Industry stakeholders and government leaders in India believe the evolving trade dynamics present significant growth potential, if production was scaled up with greater cost competitiveness.
“To reach this target, we will need to focus on innovation, expand our market and product basket, practise sustainability and responsible business practices, foster strategic partnerships and empower our people,” said Mr Goenka.
According to the AEPC, the industry needs to enhance export competitiveness through higher factory productivity, tech advancements and by exploring new man-made fibres, compliances and sustainability.
There is also a general view that the growing significance of Quality Control Orders (QCOs) for some textile products is posing new competitive challenges.
“The good news is that a consultative approach is being taken by the government in this matter to address the issues flagged,” said the Confederation of Indian Textile Industry (CITI).
However, Indian RMG exports between April and September, H1 of fiscal 2023-24, shrank noticeably year on year, as demand deteriorated, due to heightened geopolitical risk factors on top of inflationary pressures weighing on consumer spending across major markets.
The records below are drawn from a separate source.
(** C9. A due time at or before the clock is rejected and nothing is
    stored; the error is that of the intake check, or, for a due time that is
    no date, that of the schema.  A due time strictly in the future, with
    fields that the record schema accepts (the five strings not empty, the
    body of at most 4000 UTF-16 code units, the due time a date), stores a
    new pending record and returns its id, which no stored record had.  A due
    time in the future with fields that the schema refuses is rejected with
    the validation error and nothing is stored. *)
Theorem scheduleMessage_intake (env : Env) (w : World)
    (userId teamId channelId channelName message : string) (scheduledFor : Date) :
  let r := run env (MessageScheduler.scheduleMessage
                      userId teamId channelId channelName message scheduledFor) w in
  let d := ScheduledMessage.mk userId teamId channelId channelName message scheduledFor
             Pending (clock env) (clock env) None None in
  (scheduledFor ≤ clock env →
     (∃ error, r = (Thrown error, w))
     ∧ (Date_valid scheduledFor = true →
        r = (Thrown "Scheduled time must be in the future", w)))
  ∧ (clock env < scheduledFor → ScheduledMessage.validate d = true →
     ∃ _id, messages w !! _id = None
            ∧ r = (Returned _id, set_messages (<[_id := d]> (messages w)) w))
  ∧ (clock env < scheduledFor → ScheduledMessage.validate d = false →
     r = (Thrown (ScheduledMessage_invalid env d), w)).
Proof.
  cbn zeta. rewrite scheduleMessage_run. cbn zeta. split_and!.
  - intros Hpast. unfold Date_le, ScheduledMessage.validate.
    cbn [ScheduledMessage.scheduledFor].
    rewrite (proj2 (Z.leb_le _ _) Hpast), andb_true_r.
    destruct (Date_valid scheduledFor); [by eauto|].
    rewrite andb_false_r. split; [by eauto|done].
  - intros Hfuture ->. rewrite (Date_le_later _ _ Hfuture).
    eexists. split; [|reflexivity].
    apply (not_elem_of_dom (D := gset ObjectId)), is_fresh.
  - intros Hfuture ->. by rewrite (Date_le_later _ _ Hfuture).
Qed.

Lemma getUserScheduledMessages_run env w userId :
  run env (MessageScheduler.getUserScheduledMessages userId) w =
  (Returned (listed <$> find (listable userId) Descending (messages w)), w).
Proof.
  unfold MessageScheduler.getUserScheduledMessages. by rewrite run_rethrow.
Qed.

Lemma listed_status_spec (s : Status) : s ∈ [Pending; Sent; Failed] ↔ s ≠ Cancelled.
Proof.
  rewrite !elem_of_cons, elem_of_nil. destruct s; intuition congruence.
Qed.

Lemma listable_spec userId d :
  listable userId d = true ↔
  ScheduledMessage.userId d = userId ∧ ScheduledMessage.status d ≠ Cancelled.
Proof.
  unfold listable.
  by rewrite andb_true_iff, String.eqb_eq, bool_decide_eq_true, listed_status_spec.
Qed.

Lemma filter_with_status_nil s (l : list Listed.item) :
  (∀ it, it ∈ l → Listed.status it ≠ s) →
  List.filter (Routes.with_status s) l = [].
Proof.
  induction l as [|it l IH]; intros Hl; [done|]. cbn.
  unfold Routes.with_status at 1.
  rewrite bool_decide_eq_false_2 by (apply Hl; left).
  apply IH. intros it' Hin. apply Hl. by right.
Qed.

(** The listing holds exactly the objects of the user's records that are
    not cancelled. *)
Lemma elem_of_listing userId coll it :
  it ∈ listed <$> find (listable userId) Descending coll ↔
  ∃ m, coll !! Listed.id it = Some m
       ∧ ScheduledMessage.userId m = userId
       ∧ ScheduledMessage.status m ≠ Cancelled
       ∧ it = listed (Listed.id it, m).
Proof.
  rewrite list_elem_of_fmap. split.
  - intros ([_id m] & -> & [Hm Hq]%elem_of_find). apply listable_spec in Hq.
    exists m. cbn. tauto.
  - intros (m & Hm & Hu & Hst & Hit). exists (Listed.id it, m).
    split; [done|]. apply elem_of_find. by rewrite listable_spec.
Qed.

Lemma listing_not_cancelled userId coll it :
  it ∈ listed <$> find (listable userId) Descending coll →
  Listed.status it ≠ Cancelled.
Proof. by intros (m & _ & _ & Hst & ->)%elem_of_listing. Qed.

(** C10. [getUserScheduledMessages] returns, without changing the store,
    exactly the objects of the user's records that are pending, sent or
    failed.  No returned object is cancelled, no cancelled record is
    returned although it is still stored, and the [cancelled] count that the
    stats handler takes from the listing is 0. *)
Theorem getUserScheduledMessages_omits_cancelled (env : Env) (w : World)
    (userId : string) :
  ∃ l, run env (MessageScheduler.getUserScheduledMessages userId) w = (Returned l, w)
       ∧ (∀ it, it ∈ l ↔
                ∃ m, messages w !! Listed.id it = Some m
                     ∧ ScheduledMessage.userId m = userId
                     ∧ ScheduledMessage.status m ∈ [Pending; Sent; Failed]
                     ∧ it = listed (Listed.id it, m))
       ∧ (∀ it, it ∈ l → Listed.status it ≠ Cancelled)
       ∧ (∀ _id m, messages w !! _id = Some m →
                   ScheduledMessage.status m = Cancelled →
                   _id ∉ Listed.id <$> l)
       ∧ ∃ s, run env (Routes.stats userId) w = (Returned (Routes.Success s), w)
              ∧ Routes.cancelled s = 0%nat.
Proof.
  eexists. split; [apply getUserScheduledMessages_run|]. split_and!.
  - intros it. rewrite elem_of_listing. f_equiv. intros m.
    by rewrite listed_status_spec.
  - apply listing_not_cancelled.
  - intros _id m Hm Hst (it & -> & Hin)%list_elem_of_fmap.
    apply elem_of_listing in Hin as (m' & Hm' & _ & Hst' & _). congruence.
  - eexists. unfold Routes.stats. rewrite run_try_catch, run_bind.
    rewrite getUserScheduledMessages_run. cbn [run].
    split; [reflexivity|]. cbn [Routes.cancelled].
    rewrite filter_with_status_nil; [done|]. apply listing_not_cancelled.
Qed.

(** ** The status state machine *)

Section monotone.
Import ScheduledMessage.

Lemma sendScheduledMessage_keeps_record env w messageId j :
  is_Some (messages w !! j) →
  is_Some (messages (after env (SendNow messageId) w) !! j).
Proof.
  intros Hj. destruct (decide (j = messageId)) as [->|Hne];
    [|by rewrite sendScheduledMessage_other].
  destruct Hj as [m Hm]. destruct (decide (status m = Pending)) as [Hst|Hst].
  - destruct (sendScheduledMessage_attempt env w messageId m Hm Hst) as [_ Hw].
    destruct (validate m); [|by rewrite Hw, Hm].
    destruct Hw as (m' & -> & _). by rewrite lookup_insert_eq.
  - by rewrite (sendScheduledMessage_keeps_settled env w messageId messageId m).
Qed.

Lemma send_each_keeps_record env l w j :
  is_Some (messages w !! j) →
  is_Some (messages (run env (send_each l) w).2 !! j).
Proof.
  revert w. induction l as [|x l IH]; intros w Hj; [done|].
  unfold send_each. rewrite run_for_of_cons.
  pose proof (sendScheduledMessage_returns env w x.1) as Hret.
  pose proof (sendScheduledMessage_keeps_record env w x.1 j Hj) as Hx.
  cbn [after] in Hx.
  destruct (run env (MessageScheduler.sendScheduledMessage x.1) w) as [[[]|e] w1];
    [|done].
  by apply IH.
Qed.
According to available government data, RMG exports for the six-month period by value, stood at $6.9bn, down 15% from a year earlier. But this represented a 44% increase over H1 of fiscal 2020-21, underscoring the demand downturn over the past two years.
Sounding a hopeful note, Vineet Malhotra, co-founder and director at Mumbai-based Kale Logistics Solutions, told The Loadstar the Indian apparel industry at least fared better than China, Vietnam and Bangladesh, which had seen declines of 30%, 28% and 23%, respectively, this year.
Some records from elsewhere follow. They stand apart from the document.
(** * BASIC-FUSE: path translation, file-handle lifecycle and I/O forwarding

    A shallow embedding of [basic_fuse.c] (the passthrough FUSE file system
    whose backend directory is [/tmp/fuse_data]) and the properties of its
    operations: [get_full_path], [basic_readdir], [basic_create],
    [basic_open], [basic_read], [basic_write], [basic_rename] and
    [basic_release].

    The backend (the system calls the operations forward to) is an interface,
    [Backend], with what the manual pages promise of its answers in [Linux];
    every call an operation makes is appended, with its answer, to the list of
    observed events, so that statements such as "exactly one close" or "no
    backend rename" are statements about that list. *)

From Stdlib Require Import Ascii String.
From Stdlib Require Import ZArith List Lia Bool.
Import ListNotations.
Local Open Scope Z_scope.

(** ** C integer types (LP64: 32-bit [int], 64-bit [size_t], [off_t], [uint64_t]) *)

Module C.

Definition INT_MAX : Z := 2147483647.

(** Conversion to [int]: the value modulo 2^32, read as two's complement. *)
Definition to_int (z : Z) : Z := (z + 2 ^ 31) mod 2 ^ 32 - 2 ^ 31.

(** Conversion to [size_t] and to [uint64_t]. *)
Definition to_size_t (z : Z) : Z := z mod 2 ^ 64.
Definition to_uint64_t (z : Z) : Z := z mod 2 ^ 64.

(** Conversion to [off_t] (signed, 64 bits). *)
Definition to_off_t (z : Z) : Z := (z + 2 ^ 63) mod 2 ^ 64 - 2 ^ 63.

End C.

(** ** Constants of the system headers (Linux values) *)

Definition EINTR : Z := 4.
Definition EINVAL : Z := 22.
Definition ENOENT : Z := 2.

Definition O_WRONLY : Z := 1.
Definition O_CREAT : Z := 64.     (* 0100 *)
Definition O_APPEND : Z := 1024.  (* 02000 *)

(** [MAX_RW_COUNT], 0x7ffff000: the most bytes one [read] or [write] call
    moves on Linux (read(2), write(2)), on 32-bit and 64-bit systems alike. *)
Definition MAX_RW_COUNT : Z := 2147479552.

(** [PATH_MAX] of [<limits.h>]: the number of bytes of a path, its
    terminating NUL included. *)
Definition PATH_MAX : nat := 4096.

(** ** C strings and bounded formatting *)

Definition NUL : ascii := Ascii.zero.

(** The string a [char *] points to: the bytes before the first NUL. *)
Fixpoint c_str (mem : list ascii) : list ascii :=
  match mem with
  | [] => []
  | c :: rest => if Ascii.eqb c NUL then [] else c :: c_str rest
  end.

(** [snprintf(str, size, ...)], given the bytes the format expands to: at most
    [size - 1] of them are stored, then a NUL; the rest of [str] keeps its
    contents; nothing is stored when [size] is 0. *)
Definition snprintf (str : list ascii) (size : nat) (formatted : list ascii)
  : list ascii :=
  match size with
  | O => str
  | S n =>
      let kept := firstn n formatted in
      kept ++ NUL :: skipn (S (length kept)) str
  end.

(** static const char *DIR_PATH = "/tmp/fuse_data"; *)
Definition DIR_PATH : list ascii := list_ascii_of_string "/tmp/fuse_data".

(** snprintf(fpath_out, out_size, "%s%s", DIR_PATH, path); *)
Definition get_full_path (path fpath_out : list ascii) (out_size : nat)
  : list ascii :=
  snprintf fpath_out out_size (c_str DIR_PATH ++ c_str path).

(** ** The backend interface *)

(** A system call returns -1 and sets [errno], or returns a value. *)
Inductive result (A : Type) : Type :=
| Failed (errno : Z)
| Ok (value : A).
Arguments Failed {A} errno.
Arguments Ok {A} value.

(** The fields of [struct stat] a directory listing carries. *)
Record stat : Type := mkStat {
  st_mode : Z;
  st_size : Z;
  st_mtime : Z
}.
“This can be attributed to more US buyers shifting from China as part of a larger China-plus-one policy,” he said.
But soaring operating costs seems the major source of concern for textile mill owners in India. According to reports, textile and grey fabric manufacturers in Tirupur, a southern industrial belt, have scaled down or halted production for the next three weeks, a push back against power tariff hikes amid slumping orders.
“With changing global dynamics, India, too, can take advantage of the global need to reduce dependency on China and increase its presence in global trade, like Vietnam and Bangladesh, which are delivering the right products at competitive prices,” reported rating agency CRISIL.
“However, India will have to revamp its product portfolio, restructure incentive schemes and reduce costs,” it added.